(What the exercise asks)
Repeat exactly the opening lines of the records, ending with the line that contains "apply (update_card_returns_foreign_card Fixture.ObjectId".

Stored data
• • • • • • •

Lemma delete_card_marks_card_witness :
  Mongo.find_one (fun c => Cards.Doc._id c = 10%N)
    (Cards.cards
       (Cards.delete_card Fixture.ObjectId "00000000000000000000000a" "Nikita"
          Fixture.db).2) =
  Some {| Cards.Doc._id := 10%N; Cards.Doc.title := Some "word";
          Cards.Doc.date := 1668698229%Z; Cards.Doc.counter := Some 3%Z;
          Cards.Doc.user := "Nikita"; Cards.Doc.is_deleted := true;
          Cards.Doc.viewed := 0%Z |}.
Proof.
  apply (delete_card_marks_card Fixture.ObjectId
           "00000000000000000000000a" 10%N "Nikita" Fixture.db
           (Fixture.card 10%N "Nikita")).
  - apply (bool_decide_unpack _). by vm_compute.
  - reflexivity.
  - reflexivity.
  - reflexivity.
Defined.

Lemma update_card_returns_foreign_card_witness :
  Cards.update_card Fixture.ObjectId Fixture.str "00000000000000000000000b"
    Fixture.new_date "Nikita" Fixture.db =
  (Cards.Return (inr (Cards.view Fixture.str (Fixture.card 11%N "Viktor"))), Fixture.db).
Proof.
  apply (update_card_returns_foreign_card Fixture.ObjectId Fixture.str
           "00000000000000000000000b" 11%N).
  - apply (bool_decide_unpack _). by vm_compute.
  - reflexivity.
  - reflexivity.
  - reflexivity.
  - rewrite <- Forall_forall. apply (bool_decide_unpack _). by vm_compute.
Defined.

Lemma update_card_without_card_witness :
  Cards.update_card Fixture.ObjectId Fixture.str "00000000000000000000000b"
    Fixture.new_date "Nikita"
    (Cards.with_cards [Fixture.card 10%N "Nikita"] Fixture.db) =
  (Cards.Throw Cards.TypeError,
   Cards.with_cards [Fixture.card 10%N "Nikita"] Fixture.db).
Proof.
  apply (update_card_without_card Fixture.ObjectId Fixture.str
           "00000000000000000000000b" 11%N).
  - apply (bool_decide_unpack _). by vm_compute.
  - reflexivity.
  - reflexivity.
  - rewrite <- Forall_forall. apply (bool_decide_unpack _). by vm_compute.
Defined.

Lemma update_card_of_owner_witness :
  (Cards.update_card Fixture.ObjectId Fixture.str "00000000000000000000000a"
     Fixture.new_title "Nikita" Fixture.db).1 =
  Cards.Return
    (inr {| Cards.View.id := "00000000000000000000000a";
            Cards.View.title := Some "mot";
            Cards.View.date := 1668700000%Z;
            Cards.View.counter := Some 3%Z;
            Cards.View.user := "Nikita" |}) ∧
  Mongo.find_one (fun c => Cards.Doc._id c = 10%N)
    (Cards.cards
       (Cards.update_card Fixture.ObjectId Fixture.str "00000000000000000000000a"
          Fixture.new_title "Nikita" Fixture.db).2) =
  Some {| Cards.Doc._id := 10%N; Cards.Doc.title := Some "mot";
          Cards.Doc.date := 1668700000%Z; Cards.Doc.counter := Some 3%Z;
          Cards.Doc.user := "Nikita"; Cards.Doc.is_deleted := false;
          Cards.Doc.viewed := 0%Z |}.
Proof.
  apply (update_card_of_owner Fixture.ObjectId Fixture.str
           "00000000000000000000000a" 10%N Fixture.new_title "Nikita" Fixture.db
           (Fixture.card 10%N "Nikita")).
  - apply (bool_decide_unpack _). by vm_compute.
  - reflexivity.
  - reflexivity.
  - reflexivity.
  - reflexivity.
Defined.

Lemma update_card_date_out_of_range_witness :
  Cards.update_card Fixture.ObjectId Fixture.str "00000000000000000000000a"
    {| Cards.UpdateCard.title := None; Cards.UpdateCard.counter := None;
       Cards.UpdateCard.date := 2 ^ 63 |} "Nikita" Fixture.db =
  (Cards.Return (inl Cards.non_existent_card), Fixture.db).
Proof.
  apply update_card_date_out_of_range.
  - apply (bool_decide_unpack _). by vm_compute.
  - right. reflexivity.
Defined.

Lemma get_stat_unknown_card_witness :
  Cards.get_stat "00000000000000000000000b" Fixture.db =
  Cards.Return (inl Cards.non_existent_card).
Proof.
  apply get_stat_unknown_card.
  rewrite <- Forall_forall. apply (bool_decide_unpack _). by vm_compute.
Defined.

Lemma get_stat_lists_fields_witness :
  Cards.get_stat "00000000000000000000000a" Fixture.db =
  Cards.Return
    (inr [ {| Cards.Item.date := "2022-11-17"; Cards.Item.counter := Cards.VInt 3 |};
           {| Cards.Item.date := "2022-11-18"; Cards.Item.counter := Cards.VInt 0 |} ]).
Proof.
  rewrite (get_stat_lists_fields "00000000000000000000000a" Fixture.db
             (Fixture.stat_of 10%N)).
  - reflexivity.
  - reflexivity.
  - apply (bool_decide_unpack _). by vm_compute.
  - apply (bool_decide_unpack _). by vm_compute.
Defined.

Lemma add_card_then_get_stat_witness :
  Cards.get_stat (Fixture.str 11%N)
    (Cards.add_card Fixture.str 0%Z 11%N 78%N
       {| Cards.Card.title := "mot"; Cards.Card.date := 1668700000%Z;
          Cards.Card.counter := 0%Z |} "Viktor" Fixture.db).2 =
  Cards.Return (inr []).
Proof.
  apply add_card_then_get_stat.
  - apply (bool_decide_unpack _). by vm_compute.
  - reflexivity.
  - reflexivity.
  - rewrite <- Forall_forall. apply (bool_decide_unpack _). by vm_compute.
Defined.

Lemma add_card_then_delete_card_witness :
  Cards.cards
    (Cards.delete_card Fixture.ObjectId (Fixture.str 11%N) "Nikita"
       (Cards.add_card Fixture.str 5%Z 11%N 78%N
          {| Cards.Card.title := "mot"; Cards.Card.date := 1668700000%Z;
             Cards.Card.counter := 0%Z |} "Nikita"
          (Cards.with_cards [Fixture.card 10%N "Nikita"] Fixture.db)).2).2 =
  [ Fixture.card 10%N "Nikita";
    {| Cards.Doc._id := 11%N; Cards.Doc.title := Some "mot";
       Cards.Doc.date := 1668700000%Z; Cards.Doc.counter := Some 0%Z;
       Cards.Doc.user := "Nikita"; Cards.Doc.is_deleted := true;
       Cards.Doc.viewed := 5%Z |} ].
Proof.
  rewrite (add_card_then_delete_card Fixture.ObjectId Fixture.str 5%Z 11%N 78%N _ "Nikita"
             (Cards.with_cards [Fixture.card 10%N "Nikita"] Fixture.db)).
  - reflexivity.
  - apply (bool_decide_unpack _). by vm_compute.
  - reflexivity.
  - reflexivity.
  - rewrite <- Forall_forall. apply (bool_decide_unpack _). by vm_compute.
  - reflexivity.
Defined.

• • • • • • •

(Answer space)
Lemma delete_card_marks_card_witness :
  Mongo.find_one (fun c => Cards.Doc._id c = 10%N)
    (Cards.cards
       (Cards.delete_card Fixture.ObjectId "00000000000000000000000a" "Nikita"
          Fixture.db).2) =
  Some {| Cards.Doc._id := 10%N; Cards.Doc.title := Some "word";
          Cards.Doc.date := 1668698229%Z; Cards.Doc.counter := Some 3%Z;
          Cards.Doc.user := "Nikita"; Cards.Doc.is_deleted := true;
          Cards.Doc.viewed := 0%Z |}.
Proof.
  apply (delete_card_marks_card Fixture.ObjectId
           "00000000000000000000000a" 10%N "Nikita" Fixture.db
           (Fixture.card 10%N "Nikita")).
  - apply (bool_decide_unpack _). by vm_compute.
  - reflexivity.
  - reflexivity.
  - reflexivity.
Defined.

Lemma update_card_returns_foreign_card_witness :
  Cards.update_card Fixture.ObjectId Fixture.str "00000000000000000000000b"
    Fixture.new_date "Nikita" Fixture.db =
  (Cards.Return (inr (Cards.view Fixture.str (Fixture.card 11%N "Viktor"))), Fixture.db).
Proof.
  apply (update_card_returns_foreign_card Fixture.ObjectId Fixture.str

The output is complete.